Man habe „womöglich auch Opportunismus gegenüber der Schwulenbewegung“ gezeigt, „aus der die Forderungen an uns herangetragen wurden. Außerdem verstand man sich als Sprachrohr aller Minderheiten: Das vor allem hat es den pädosexuellen Aktivisten ermöglicht, sich selbst als vermeintliche Opfer gesellschaftlicher Diskriminierung darzustellen. Für die eigentlichen Opfer war man blind – insbesondere, wenn es sich dabei um Jungen handelte.“ Der Kommissionsbericht wirft zudem die für die „Vorzeige“-Grüne Renate Künast unangenehme Frage auf, ob sie, wie weite Teile ihrer Partei, noch 1986 an die Mär vom einvernehmlichen Sex zwischen Kindern und Erwachsenen glaubte.

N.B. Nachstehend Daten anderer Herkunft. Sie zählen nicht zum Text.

(* ===== verification/Citations.v ===== *)
(** * Citations: shifting the changelog's citations ([scripts/shift_changelog_citations.py])

    A release inserts lines into the changelog, and every [CHANGELOG.md:N] or [CHANGELOG.md:A-B] of the documents
    that cites a line below them has to move along. A text is read as a list of citations and other
    characters ([reads_as]); the script moves the citations past a line and changes nothing else. *)

From stdpp Require Import base list numbers option strings gmap.
From S2P Require Import Prelude Text Keys Regex Script.

(** ** One text *)

Local Open Scope regex_scope.
Definition CITE : regex :=
  text "CHANGELOG.md:" ▷ Group 1 (Plus (Set_ is_decimal)) ▷ Opt (Chr 45 ▷ Group 2 (Plus (Set_ is_decimal))).
Local Close Scope regex_scope.

Definition moved (after delta n : Z) : Z := if after <? n then n + delta else n.

(** [str(n)], which refuses the integers [int] would refuse to read. *)
Definition line_text (n : Z) : res pystr :=
  if MAX_STR_DIGITS <? zlen (str_of_int (Z.abs n)) then Raise ValueError else Ok (str_of_int n).

(** [repl]: the new text of a match, and whether it is one more change. *)
Definition repl (after delta : Z) (whole : pystr) (m : list (nat * list Z)) : res (pystr * nat) :=
  a ← int_of_decimals (default [] (find_group 1 m));
  b ← (match find_group 2 m with
       | Some ((_ :: _) as t) => Some <$> int_of_decimals t
       | _ => Ok None
       end);
  let na := moved after delta a in
  let nb := moved after delta <$> b in
  if bool_decide (na = a) && bool_decide (nb = b) then Ok (whole, 0%nat)
  else
    ta ← line_text na;
    tb ← (match nb with None => Ok [] | Some nb => cons 45 <$> line_text nb end);
    Ok (lit "CHANGELOG.md:" ++ ta ++ tb, 1%nat).

Definition shift_piece (after delta : Z) (p : piece) : res (pystr * nat) :=
  match p with Kept c => Ok ([c], 0%nat) | Found t gs => repl after delta t gs end.

(** [CITE.sub(repl, text), changed] *)
Definition shift_text (text : pystr) (after delta : Z) : res (pystr * nat) :=
  l ← mapM (shift_piece after delta) (pieces CITE text);
  Ok (concat l.*1, sum_list l.*2).

(** ** The documents *)

(** Files by name, and the lines printed: [Some (n, name)] for a shifted document, [None] for none. *)
Record State := MkState { files : gmap pystr bytes; printed : list (option (nat * pystr)) }.
Abbreviation C := (Script State ()).

Definition DOCS : list pystr := lit <$> ["COMPATIBILITY.md"; "DECISIONS.md"; "PROGRESS.md"]%string.

Definition write_text (name : pystr) (new : pystr) : C () :=
  b ← of_res (utf8_encode new); modify (λ s, MkState (<[name := b]> (files s)) (printed s)).
Definition say (l : option (nat * pystr)) : C () := modify (λ s, MkState (files s) (printed s ++ [l])).

(** One document: how many citations moved; a file that is missing is passed over. *)
Definition shift_doc (after delta : Z) (name : pystr) : C nat := λ s,
  match files s !! name with
  | None => (Done 0%nat, s)
  | Some b =>
    (text ← of_res (universal_newlines <$> utf8_decode b);
     '(new, n) ← of_res (shift_text text after delta);
     match n with
     | O => mret 0%nat
     | S _ => _ ← write_text name new; _ ← say (Some (n, name)); mret n
     end) s
  end.

Fixpoint shift_docs (after delta : Z) (names : list pystr) (total : nat) : C nat :=
  match names with
  | [] => mret total
  | name :: names => n ← shift_doc after delta name; shift_docs after delta names (total + n)
  end.

(** [main], its arguments parsed. *)
Definition main (after delta : Z) : C Z :=
  total ← shift_docs after delta DOCS 0;
  match total with O => _ ← say None; mret 0 | S _ => mret 0 end.

(** ** How a text reads *)

Inductive item := Other (c : Z) | Cite (a : pystr) (b : option pystr).

Definition item_text (i : item) : pystr :=
  match i with
  | Other c => [c]
  | Cite a b => lit "CHANGELOG.md:" ++ a ++ match b with Some b => 45 :: b | None => [] end
  end.
Definition text_of (l : list item) : pystr := concat (item_text <$> l).

Definition numeral (t : pystr) : Prop := t ≠ [] ∧ forallb is_decimal t = true.

(** A citation starts here; a second line number follows. *)
Definition cite_ahead (s : pystr) : bool :=
  match strip_prefix (lit "CHANGELOG.md:") s with Some (d :: _) => is_decimal d | _ => false end.
Definition range_ahead (s : pystr) : bool := match s with 45 :: d :: _ => is_decimal d | _ => false end.

Inductive reads_as : pystr → list item → Prop :=
| ra_nil : reads_as [] []
| ra_line a rest l : numeral a → stops is_decimal rest → range_ahead rest = false → reads_as rest l →
    reads_as (item_text (Cite a None) ++ rest) (Cite a None :: l)
| ra_range a b rest l : numeral a → numeral b → stops is_decimal rest → reads_as rest l →
    reads_as (item_text (Cite a (Some b)) ++ rest) (Cite a (Some b) :: l)
| ra_other c rest l : cite_ahead (c :: rest) = false → reads_as rest l → reads_as (c :: rest) (Other c :: l).

(** What becomes of an item, and whether that is a change. *)
Definition shift_item (after delta : Z) (i : item) : item :=
  match i with
  | Other c => Other c
  | Cite a b =>
    let na := moved after delta (decimal_value a) in
    let nb := moved after delta <$> (decimal_value <$> b) in
    if bool_decide (na = decimal_value a) && bool_decide (nb = decimal_value <$> b) then Cite a b
    else Cite (str_of_int na) (str_of_int <$> nb)
  end.
Definition shifts (after delta : Z) (i : item) : bool :=
  match i with
  | Other _ => false
  | Cite a b => negb (bool_decide (moved after delta (decimal_value a) = decimal_value a)
                      && bool_decide (moved after delta <$> (decimal_value <$> b) = decimal_value <$> b))
  end.

(** The line numbers are within what [int] reads, and their new values within what [str] writes. *)
Definition readable (after delta : Z) (i : item) : Prop :=
  match i with
  | Other _ => True
  | Cite a b =>
    let fits t := zlen t ≤ MAX_STR_DIGITS ∧ zlen (str_of_int (Z.abs (moved after delta (decimal_value t)))) ≤ MAX_STR_DIGITS in
    fits a ∧ match b with Some b => fits b | None => True end
  end.

(** ** The pattern reads a citation *)

Lemma decimal_minus : is_decimal 45 = false.
Proof. by vm_compute. Qed.

Lemma CITE_none b0 s : cite_ahead s = false → rmatch CITE Some (Pos b0 s []) = None.
Proof.
  unfold CITE, cite_ahead. intros H. rewrite rmatch_cat. unfold Regex.text. destruct (strip_prefix _ s) as [r|] eqn:E.
  - apply strip_prefix_Some in E. rewrite (rmatch_chars _ _ (Pos b0 s []) r E). destruct (skip_reads _ _ (Pos b0 s []) E) as [_ E1].
    rewrite rmatch_cat, rmatch_group. unfold Plus. cbn [rmatch]. unfold step. rewrite E1.
    destruct r as [|d r]; [done|]. by rewrite H.
  - by apply rmatch_chars_None.
Qed.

Am heutigen Dienstag berichtet der Berliner „Tagesspiegel“ über den schwierigen Kampf einer Sozialarbeiterin, die in den 90er Jahren „zur Zielscheibe wurde von Pädophilen, die im bunten, alternativen Kreuzberg Deckung für ihren Missbrauch fanden. (…) Lange hat kaum jemand ihre Warnungen über die Umtriebe der Pädosexuellen in Kreuzberg hören wollen.“ Rund 20 Sexualstraftäter sind laut Kommissionbericht Ende der 70er Jahre der „Alternativen Liste“ beigetreten. Der „Tagesspiegel“ beschreibt „absurde Verhältnisse. Pädophile durften offen auftreten, während einem Wirt, der Gerichte mit Preisen über zehn D-Mark anbot, ein Eimer mit Fäkalien ins Restaurant geschüttet wurde.“ Alles im Namen einer linken „Anti-Spießer-Parole“. Wer sich als Opfer gerierte, durfte alles. Täter waren immer die anderen, im Zweifel traf die Schuld das „repressive System“.

Sex macht nicht frei
 

Doch waren die weithin tolerierten oder aktiv ignorierten Knabenvergewaltigungen nur ein schlimmer Kollateralschaden im Kampf um sexuelle Befreiung, ein heute glücklich überwundener blinder Fleck? Gewiss gibt es das aggressive Pädophilenmilieu heute nicht mehr in dieser selbstgewissen Öffentlichkeit. Jedoch greift die Deutung zu kurz, es seien überschießende Effekte einer damals radikal neuen grünen Bewegung gewesen, Irrwege des Anfangs. Bis heute nämlich gehört zum Kern des grünen Weltbilds die Überzeugung, dass eine sexuell entriegelte eine sozial befreite Gesellschaft wäre. Dieser Nexus hat sich nun als Trugschluss erwiesen.

Der Sexualwissenschaftler Volkmar Sigusch hat soeben im „SZ-Magazin“ daran erinnert, dass „neue Freiheiten (…) stets neue Zwänge mit sich brachten“, gerade in der „neosexuellen Revolution“ nach 1968. Für diesen Zusammenhang fehlt weiten Teilen der „Grünen“ die richtige Brille. Wer am Sexus und immer wieder am Sexus ansetzt, um die Gesellschaft in seinem Sinne aufzuklären, umzuerziehen, anzuleiten und zu lenken, der landet eben nicht bei der freien Gesellschaft. Sondern beim Menschen als Triebwesen – und damit bei einem Machtgefälle neuer und abermals unfreier Art.